Why different self-preserved foods don’t preserve each other?


As per the title, if for example butter preserves itself, and strawberry jam preserves itself, why does a blob of butter go mouldy if it’s dropped in the jam jar?

In: Chemistry

It is because the food itself is preserved not the container that holds the said food. For example, butter is not preserved when it is dropped into a jar that contains jam.

Jam is preserved by the ridiculously high sugar content. Butter by the high fat content. A mix of the two has neither the high enough fat content or high enough sugar content to kill mould… and so problem.

In order for a food source to be preserved it has to be a toxic environment for bacteria/mould etc. too high a concentration of something may prevent growth but mixing two substances can dilute the toxic nature of the environment.

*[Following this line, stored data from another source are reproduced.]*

Definition sort_by_index (l : list (Z * option GlobalHeapPayloadRef)) : list (Z * option GlobalHeapPayloadRef) :=
  fold_right sort_insert [] l.

(** [dedup_by_key]: of neighbours with equal indices the first is kept. *)
Fixpoint dedup_by_index (l : list (Z * option GlobalHeapPayloadRef)) : list (Z * option GlobalHeapPayloadRef) :=
  match l with
  | [] => []
  | x :: l =>
    match dedup_by_index l with
    | [] => [x]
    | y :: l' => if x.1 =? y.1 then x :: l' else x :: y :: l'
    end
  end.

Module Directory.
Section Directory.
Context `{B : Build}.

(** The callback records the payload of each registered object.  The reader after a failed
    call is left out: a failed walk leaves [walked] unset, and the next call walks again. *)
Definition record (objects : list (Z * option GlobalHeapPayloadRef)) (object : GlobalHeapObject)
    : list (Z * option GlobalHeapPayloadRef) :=
  match search_index objects (object_index object) with
  | Some at_ => alter (λ '(i, _), (i, Some (object_payload object))) at_ objects
  | None => objects
  end.

Definition walk (self : Directory) (source : Source) (lengths : LengthWidth) (address : Z) : exec Directory :=
  '(visited, _) ←? walk_collection source lengths address;
  ok (mkDirectory (fold_left record visited (directory_objects self)) true).

End Directory.
End Directory.

Module GlobalHeapReader.
Section Reader.
Context `{B : Build}.

Definition register (directories : gmap Z Directory) (id : GlobalHeapId) : gmap Z Directory :=
  let d := default (mkDirectory [] false) (directories !! id_collection id) in
  <[id_collection id := mkDirectory (directory_objects d ++ [(id_index id, None)])%list (directory_walked d)]>
    directories.

Definition new (source : Source) (lengths : LengthWidth) (ids : list GlobalHeapId) : GlobalHeapReader :=
  let directories := fold_left register ids ∅ in
  mkReader source lengths
    ((λ d, mkDirectory (dedup_by_index (sort_by_index (directory_objects d))) (directory_walked d)) <$> directories).

Definition unregistered (id : GlobalHeapId) : FormatError :=
  Internal ("global heap object " +:+ pretty (id_index id) +:+ " of the collection at "
            +:+ pretty (id_collection id) +:+ " is not registered").

Definition payload (self : GlobalHeapReader) (id : GlobalHeapId)
    : exec (GlobalHeapPayloadRef * GlobalHeapReader) :=
  match reader_directories self !! id_collection id with
  | None => fail (unregistered id)
  | Some directory =>
    directory ←?
      (if directory_walked directory then ok directory
       else Directory.walk directory (reader_source self) (reader_lengths self) (id_collection id));
    let self := mkReader (reader_source self) (reader_lengths self)
                  (<[id_collection id := directory]> (reader_directories self)) in
    match search_index (directory_objects directory) (id_index id) with
    | Some at_ =>
      '(_, payload) ← expect (directory_objects directory !! at_);
      match payload with
      | Some payload => ok (payload, self)
      | None => fail (GlobalHeapObjectNotFound (id_collection id) (id_index id))
      end
    | None => fail (unregistered id)
    end
  end.

Definition read (self : GlobalHeapReader) (id : GlobalHeapId) (len : Z) : exec (list Z * GlobalHeapReader) :=
  '(payload, self) ←? payload self id;
  let payload := payload_range payload in
  if FileRange.length payload <? len
  then fail (VlDataError ("a " +:+ pretty len +:+ "-byte read exceeds global heap object size "
                          +:+ pretty (FileRange.length payload)))
  else
    try_ (to_usize len) (λ len,
    bytes ←? read_exact_at (reader_source self) (FileRange.start payload) len;
    ok (bytes, self)).

End Reader.
End GlobalHeapReader.

(** ** Applying a plan through the undo journal *)

Inductive HeapMutationState : Type := Restored | HeapUncertain.

Record HeapMutationFailure : Type := mkFailure {
  failure_completed : nat;
  failure_state : HeapMutationState;
  failure_error : Error;
}.

Section Journal.
Context `{B : Build} {I : Type} `{FileImage I}.

Definition COPY_BYTES : Z := 4096.

Definition contained (parent range : FileRange) : result unit FormatError :=
  if FileRange.contains parent range then Ok tt
  else Err (InsufficientRegion (FileRange.start range) (FileRange.length range)
              (FileRange.start parent) (FileRange.length parent)).

(** [FileRange::new(start.checked_add(copied)?, length)] *)
Definition copy_range (start copied length : Z) : exec FileRange :=
  try_ (Address.checked_add start copied) (λ start, FileRange.new start length).

(** [while copied < source.length()]: each turn but the last copies [COPY_BYTES]. *)
Fixpoint copy_loop (fuel : nat) (self : WriteEngine I) (parent source destination : FileRange) (copied : Z)
    : outcome (result unit Error * WriteEngine I) :=
  if FileRange.length source <=? copied then Ret (Ok tt, self)
  else
    match fuel with
    | O => Panic
    | S fuel =>
      let length := Z.min (FileRange.length source - copied) COPY_BYTES in
      ranges ← (read ←? copy_range (FileRange.start source) copied length;
                write ←? copy_range (FileRange.start destination) copied length;
                try_ (contained parent read) (λ _,
                try_ (contained parent write) (λ _,
                try_ (to_usize length) (λ length, ok (read, write, length)))));
      match ranges with
      | Err e => Ret (Err (ErrorFormat e), self)
      | Ok (read, write, length) =>
        match image_read (engine_image self) (FileRange.start read) length with
        | Err e => Ret (Err (ErrorFormat e), self)
        | Ok bytes =>
          let '(r, self) := write_inplace_journaled self (FileRange.start write) bytes in
          match r with
          | Err e => Ret (Err e, self)
          | Ok _ => copy_loop fuel self parent source destination (copied + length)
          end
        end
      end
    end.

(** The loop over the moves. *)
Fixpoint apply_moves (self : WriteEngine I) (parent : FileRange) (moves : list GlobalHeapMove)
    : outcome (result unit Error * WriteEngine I) :=
  match moves with
  | [] => Ret (Ok tt, self)
  | movement :: moves =>
    let source := object_range (move_object movement) in
    '(r, self) ← copy_loop (Z.to_nat (FileRange.length source)) self parent source (move_destination movement) 0;
    match r with
    | Err e => Ret (Err e, self)
    | Ok _ => apply_moves self parent moves
    end
  end.

(** [apply]; [unexpected_eof] names the range and the length of the image. *)
Definition apply (self : WriteEngine I) (plan : GlobalHeapCompaction) : outcome (result unit Error * WriteEngine I) :=
  let parent := compaction_collection plan in
  let len := image_len (engine_image self) in
  if len <? FileRange.end_ parent
  then Ret (Err (ErrorFormat (UnexpectedSourceEof (FileRange.end_ parent) len)), self)
  else
    match compaction_free_space plan with
    | None => Ret (Ok tt, self)
    | Some free =>
      '(r, self) ← apply_moves self parent (compaction_moves plan);
      match r with
      | Err e => Ret (Err e, self)
      | Ok _ =>
        match contained parent (free_header free) with
        | Err e => Ret (Err (ErrorFormat e), self)
        | Ok _ => Ret (write_inplace_journaled self (FileRange.start (free_header free)) (free_bytes free))
        end
      end
    end.

(** The plans of one scope, up to the first that fails. *)
Fixpoint apply_all (self : WriteEngine I) (plans : list GlobalHeapCompaction) : outcome (result unit Error * WriteEngine I) :=
  match plans with
  | [] => Ret (Ok tt, self)
  | plan :: plans =>
    '(r, self) ← apply self plan;
    match r with
    | Err e => Ret (Err e, self)
    | Ok _ => apply_all self plans
    end
  end.

Definition rootless (self : WriteEngine I) (plans : list GlobalHeapCompaction) : outcome (result unit Error * WriteEngine I) :=
  match AllocationPublication.before_reference (engine_allocations self) with
  | Err e => Ret (Err e, self)
  | Ok _ => run_rootless self (λ self, apply_all self plans)
  end.

(** One plan of [published_batch]: the permission, the bounds and the scope of its writes. *)
Definition published_plan (self : WriteEngine I) (plan : GlobalHeapCompaction) (end_ : Z)
    : outcome (result unit Error * WriteEngine I) :=
  match AllocationPublication.before_reference (engine_allocations self) with
  | Ok _ =>
    if end_ <? FileRange.end_ (compaction_collection plan)
    then Ret (Err (ErrorFormat (UnexpectedSourceEof (FileRange.end_ (compaction_collection plan)) end_)), self)
    else run_issued self (λ self, apply self plan)
  | Err e => Ret (Err e, make_allocation_uncertain self)
  end.

Fixpoint published_batch (self : WriteEngine I) (plans : list GlobalHeapCompaction) (end_ : Z) (completed : nat)
    : outcome (result unit HeapMutationFailure * WriteEngine I) :=
  match plans with
  | [] => Ret (Ok tt, self)
  | plan :: plans =>
    '(r, self) ← published_plan self plan end_;
    match r with
    | Ok _ => published_batch self plans end_ (S completed)
    | Err e =>
      let self :=
        match e with
        | AllocationPublicationUncertain | CommitPartiallyApplied _ _ => make_allocation_uncertain self
        | _ => self
        end in
      let state :=
        match AllocationPublication.available (engine_allocations self) with
        | Ok _ => Restored
        | Err _ => HeapUncertain
        end in
      Ret (Err (mkFailure completed state e), self)
    end
  end.

End Journal.
Lemma remaining_eq pos :
  pos ≤ range_end (collection_range c) →
  GlobalHeapCollection.remaining c pos = Ok (range_end (collection_range c) - pos).
Proof.
  intros Hp. unfold GlobalHeapCollection.remaining, FileRange.end_, checked_sub. by replace (pos <=? _) with true by lia.
Qed.

Lemma header_range_eq pos :
  0 ≤ pos ≤ range_end (collection_range c) →
  if range_end (collection_range c) =? pos then GlobalHeapCollection.header_range c pos = ok None
  else ∃ range, GlobalHeapCollection.header_range c pos = ok (Some range) ∧ range_start range = pos ∧
    range_end range = pos + Z.min (range_end (collection_range c) - pos) 16.
Proof.
  intros Hp. pose proof (coll_u64 _ _ _ Hc). unfold GlobalHeapCollection.header_range. rewrite remaining_eq by lia. cbn [try_].
  rewrite header_len_eq. destruct (range_end (collection_range c) =? pos) eqn:E.
  - by replace (_ - pos =? 0) with true by lia.
  - replace (_ - pos =? 0) with false by lia.
    destruct (range_new_ok pos (Z.min (range_end (collection_range c) - pos) 16)) as (range & -> & H1 & H2); [lia..|].
    exists range. by rewrite and_then_ok.
Qed.

(** The parser on a full header. *)
Lemma parse_full range pos i count reserved n gap :
  range_start range = pos → range_end range = pos + 16 → 0 ≤ pos → pos + 16 ≤ range_end (collection_range c) →
  fits 2 i → fits 2 count → zlen reserved = 4 → fits (LengthWidth.get lw) n → LengthWidth.get lw + zlen gap = 8 →
  let remaining := range_end (collection_range c) - pos in
  let m := GlobalHeapCollection.parse_object c (mkRegion range (head_bytes lw i count reserved n gap)) in
  if i =? 0 then (if n =? remaining then m = ok None else ∃ e, m = fail e)
  else if aligned n + 16 <=? remaining
    then ∃ o, m = ok (Some o) ∧ object_index o = i ∧ object_reference_count o = count ∧
      range_start (object_range o) = pos ∧ range_end (object_range o) = pos + 16 + aligned n ∧
      range_start (payload_range (object_payload o)) = pos + 16 ∧
      range_end (payload_range (object_payload o)) = pos + 16 + n
    else ∃ e, m = fail e.
Proof.
  intros Hs He Hp Hle Hi Hcount Hr Hn Hg. cbv zeta. pose proof (coll_u64 _ _ _ Hc) as Hu. pose proof usize_bounds as Hub.
  pose proof (head_bytes_len lw i count reserved n gap Hr Hg) as Hl.
  set (m := GlobalHeapCollection.parse_object _ _).
  set (k := (if i =? 0 then (if negb (n =? range_end (collection_range c) - pos)
       then fail (MisplacedGlobalHeapFreeSpace pos n (range_end (collection_range c))) else ok None)
     else match (if aligned n + 16 <=? range_end (collection_range c) - pos then Some (aligned n + 16) else None) with
      | None => fail (GlobalHeapObjectOutsideCollection pos i (range_end (collection_range c)))
      | Some extent => object ←? FileRange.new pos extent; payload ←? FileRange.new (pos + 16) n;
        ok (Some (mkHeapObject i count object (mkPayloadRef payload))) end) : exec (option GlobalHeapObject)).
  assert (Hm : m = k).
  { unfold m, GlobalHeapCollection.parse_object. cbn [region_range region_bytes]. cbv zeta.
    rewrite header_len_eq, (coll_lengths _ _ _ Hc).
    eapply read_u16; [apply cursor_new; unfold head_bytes in Hl; rewrite Hl; lia|done|]. intros f1 Hc1 _. cbv beta iota.
    unfold FileRange.length, FileRange.start, FileRange.end_. replace (_ <? 16) with false by lia.
    eapply read_u16; [exact Hc1|done|]. intros f2 Hc2 _. cbv beta iota.
    eapply read_array; [exact Hc2|done|]. intros f3 Hc3 _. cbv beta iota.
    eapply read_length; [exact Hc3|done|]. intros f4 _ _. cbv beta iota.
    rewrite Hs, He, remaining_eq by lia. cbn [try_]. unfold fits in Hn. rewrite object_extent by lia. done. }
  rewrite Hm. unfold k. pose proof (aligned_spec n ltac:(unfold fits in Hn; lia)) as [_ Ha]. unfold fits in Hn.
  destruct (i =? 0) eqn:Ei.
  - destruct (n =? _); [done|]. by eexists.
  - destruct (aligned n + 16 <=? _) eqn:Ea; [|by eexists].
    destruct (range_new_ok pos (aligned n + 16)) as (ro & -> & Ho1 & Ho2); [lia..|].
    destruct (range_new_ok (pos + 16) n) as (rp & -> & Hp1 & Hp2); [lia..|]. rewrite !and_then_ok.
    eexists. split; [done|]. cbn. split_and!; [done|done|done|lia|done|lia].
Qed.

(** The parser on a remainder shorter than a header. *)
Lemma parse_short range i r :
  range_end range - range_start range < 16 → fits 2 i → zlen r ≤ 14 →
  let m := GlobalHeapCollection.parse_object c (mkRegion range (le_bytes 2 i ++ r)) in
  if i =? 0 then m = ok None else ∃ e, m = fail e.
Proof.
  intros Hl Hi Hr. cbv zeta. pose proof usize_bounds as Hub.
  assert (Hm : GlobalHeapCollection.parse_object c (mkRegion range (le_bytes 2 i ++ r)) =
    if i =? 0 then ok None else fail (GlobalHeapObjectOutsideCollection (FileRange.start range) i (FileRange.end_ (collection_range c)))).
  { unfold GlobalHeapCollection.parse_object. cbn [region_range region_bytes]. cbv zeta. rewrite header_len_eq.
    eapply read_u16; [apply cursor_new; rewrite zlen_app, zlen_le_bytes; lia|done|]. intros f1 _ _. cbv beta iota.
    unfold FileRange.length. by replace (_ <? 16) with true by lia. }
  rewrite Hm. destruct (i =? 0); [done|]. by eexists.
Qed.

End Objects.

(** ** Walks *)

Lemma indices_bound (ids : list Z) : NoDup ids → Forall (λ i, 1 ≤ i ≤ 65535) ids → (length ids ≤ N.to_nat 65535)%nat.
Proof.
  intros Hnd Hall. change (N.to_nat 65535) with (Z.to_nat 65535). rewrite <- (length_seqZ 1 65535). apply NoDup_incl_length.
  - by apply NoDup_ListNoDup.
  - intros i Hi. apply list_elem_of_In, elem_of_seqZ. rewrite Forall_forall in Hall. apply list_elem_of_In in Hi. specialize (Hall i Hi). lia.
Qed.

Section Walks.
Context `{B : Build} (file : list Z) (lw : LengthWidth) (c : GlobalHeapCollection).
Hypothesis Hc : collection_ok file lw c.
Hypothesis Hbytes : Forall byte file.

Notation E := (range_end (collection_range c)).

(** The walk is before the header at [pos], and saw the indices [ids]. *)
Definition walk_at (walk : GlobalHeapWalk) (pos : Z) (ids : list Z) : Prop :=
  walk_collection_of walk = c ∧ seen_ok (walk_seen walk) ids ∧ 0 ≤ pos ≤ E ∧
  match walk_next walk with
  | None => pos = E
  | Some range => pos < E ∧ range_start range = pos ∧ range_end range = pos + Z.min (E - pos) 16
  end.

(** The header bytes are the first bytes of what is left of the collection. *)
Lemma header_bytes pos range s rest :
  range_start range = pos → range_end range = pos + Z.min (E - pos) 16 →
  get_range file (range_start range) (range_end range) = Some s → get_range file pos E = Some rest →
  zlen s = Z.min (zlen rest) 16 ∧ ∃ r, rest = s ++ r.
Proof.
  intros Hs He Hg Hr. pose proof (get_range_zlen _ _ _ _ Hg) as Hz. pose proof (get_range_zlen _ _ _ _ Hr) as Hz'.
  split; [lia|]. rewrite <- (header_range_sub _ _ _ _ (range_start range) (range_end range) Hr) in Hg by lia.
  apply get_range_split in Hg as (p & r & -> & Hp & _). exists r.
  destruct p; [done|]. rewrite zlen_cons in Hp. pose proof (zlen_nonneg p). lia.
Qed.

Lemma header_prefix pos range s head r :
  range_start range = pos → range_end range = pos + Z.min (E - pos) 16 →
  get_range file (range_start range) (range_end range) = Some s → get_range file pos E = Some (head ++ r) →
  zlen head = Z.min (zlen (head ++ r)) 16 → s = head.
Proof.
  intros Hs He Hg Hr Hl. destruct (header_bytes pos range s (head ++ r) Hs He Hg Hr) as [Hz [r' Heq]].
  apply app_inj_1 in Heq as [-> _]; [done|]. unfold zlen in *. lia.
Qed.

Lemma subregion_self range s :
  get_range file (range_start range) (range_end range) = Some s → zlen s ≤ USIZE_MAX →
  FileRegion.subregion (mkRegion range s) range = Ok (mkRegion range s).
Proof.
  intros Hg Hu. apply subregion_all; [|done]. rewrite (get_range_zlen _ _ _ _ Hg). done.
Qed.

(** After an object the walk is before the next header. *)
Lemma walk_after walk range s pos ids o :
  walk_at walk pos ids → walk_next walk = Some range →
  get_range file (range_start range) (range_end range) = Some s → zlen s ≤ USIZE_MAX →
  GlobalHeapCollection.parse_object c (mkRegion range s) = ok (Some o) →
  0 ≤ object_index o < 65536 → pos ≤ range_end (object_range o) ≤ E →
  if bool_decide (object_index o ∈ ids) then ∃ e, GlobalHeapWalk.parse walk (mkRegion range s) = fail e
  else ∃ walk', GlobalHeapWalk.parse walk (mkRegion range s) = ok (Some o, walk') ∧
    walk_at walk' (range_end (object_range o)) (object_index o :: ids).
Proof.
  intros (Hcoll & Hseen & Hp & _) Hnext Hg Hu Hparse Hi Hend. unfold GlobalHeapWalk.parse.
  rewrite Hnext, (subregion_self _ _ Hg Hu). cbn [try_]. rewrite Hcoll, Hparse, and_then_ok.
  pose proof (header_range_eq file lw c Hc (range_end (object_range o)) ltac:(lia)) as Hh. unfold FileRange.end_.
  destruct (seen_insert (walk_seen walk) ids (object_index o) Hseen Hi) as (seen' & Hins & Hseen').
  destruct (E =? range_end (object_range o)) eqn:Ee; [|destruct Hh as (next & Hh & Hn1 & Hn2)];
    rewrite Hh, and_then_ok, Hins; cbn [mbind outcome_bind]; rewrite bool_decide_not;
    destruct (bool_decide (object_index o ∈ ids)); cbn [negb]; [by eexists| |by eexists|];
    (eexists; split; [done|]); (split; [done|]); (split; [done|]); cbn [walk_next]; lia.
Qed.

(** One step over a record. *)
Lemma walk_record walk range s pos ids r rest :
  walk_at walk pos ids → walk_next walk = Some range →
  get_range file (range_start range) (range_end range) = Some s → zlen s ≤ USIZE_MAX →
  get_range file pos E = Some (record_bytes lw r ++ rest) → record_ok lw r → rec_index r ∉ ids →
  ∃ o walk', GlobalHeapWalk.parse walk (mkRegion range s) = ok (Some o, walk') ∧ describes lw pos r o ∧
    walk_at walk' (pos + zlen (record_bytes lw r)) (rec_index r :: ids).
Proof.
  intros Hw Hnext Hg Hu Hrest Hr Hfresh. pose proof Hw as (_ & _ & Hp & Hn). rewrite Hnext in Hn. destruct Hn as (Hlt & Hs & He).
  pose proof (get_range_zlen _ _ _ _ Hrest) as Hz. rewrite zlen_app, (record_len _ _ Hr) in Hz.
  pose proof (zlen_nonneg rest). pose proof (aligned_spec (zlen (rec_data r)) (zlen_nonneg _)) as [_ Ha].
  pose proof (zlen_nonneg (rec_data r)). pose proof (record_head_len _ _ Hr) as Hhl.
  assert (s = record_head lw r) as ->.
  { apply (header_prefix pos range s _ (rec_data r ++ rec_pad r ++ rest)); [done..| |].
    - rewrite Hrest. unfold record_bytes. by rewrite <- !app_assoc.
    - rewrite zlen_app, Hhl. pose proof (zlen_nonneg (rec_data r ++ rec_pad r ++ rest)). lia. }
  destruct Hr as [Hi Hcount Hres Hgap Hsize Hpad].
  pose proof (parse_full file lw c Hc range pos (rec_index r) (rec_count r) (rec_reserved r) (zlen (rec_data r)) (rec_gap r))
    as Hparse. cbv zeta in Hparse.
  destruct (rec_index r =? 0) eqn:Ei; [lia|]. replace (_ + 16 <=? E - pos) with true in Hparse by lia.
  destruct Hparse as (o & Hparse & Hoi & Hoc & Ho1 & Ho2 & Ho3 & Ho4); [done|lia|lia|lia|unfold fits; lia|done..|].
  pose proof (walk_after walk range _ pos ids o Hw Hnext Hg Hu Hparse) as Hafter.
  rewrite Hoi, bool_decide_eq_false_2 in Hafter by done. destruct Hafter as (walk' & Hwp & Hw'); [lia|lia|].
  assert (Hl : zlen (record_bytes lw r) = 16 + aligned (zlen (rec_data r))) by by apply record_len.
  exists o, walk'. rewrite Hl. split_and!; [done| |by replace (pos + _) with (range_end (object_range o)) by lia].
  unfold describes. rewrite Hl. split_and!; (done || lia).
Qed.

Imagine you have two rooms. One has a temperature of 110 degrees Fahrenheit. The other has a temperature of 30 degrees Fahrenheit.

If you are trapped in either room for an extended period of time, you will probably die. Stick them next to each other with a door in between so you can cool off or warm up depending on what you need in the moment, and you’ll last a lot longer. Open the door and let the two rooms mix, and you’ll get a nice, survivable room temperature.

Butter and jam are hostile environments to bacteria, but they are different kinds of hostile environments, and mixing them together compromises that hostility.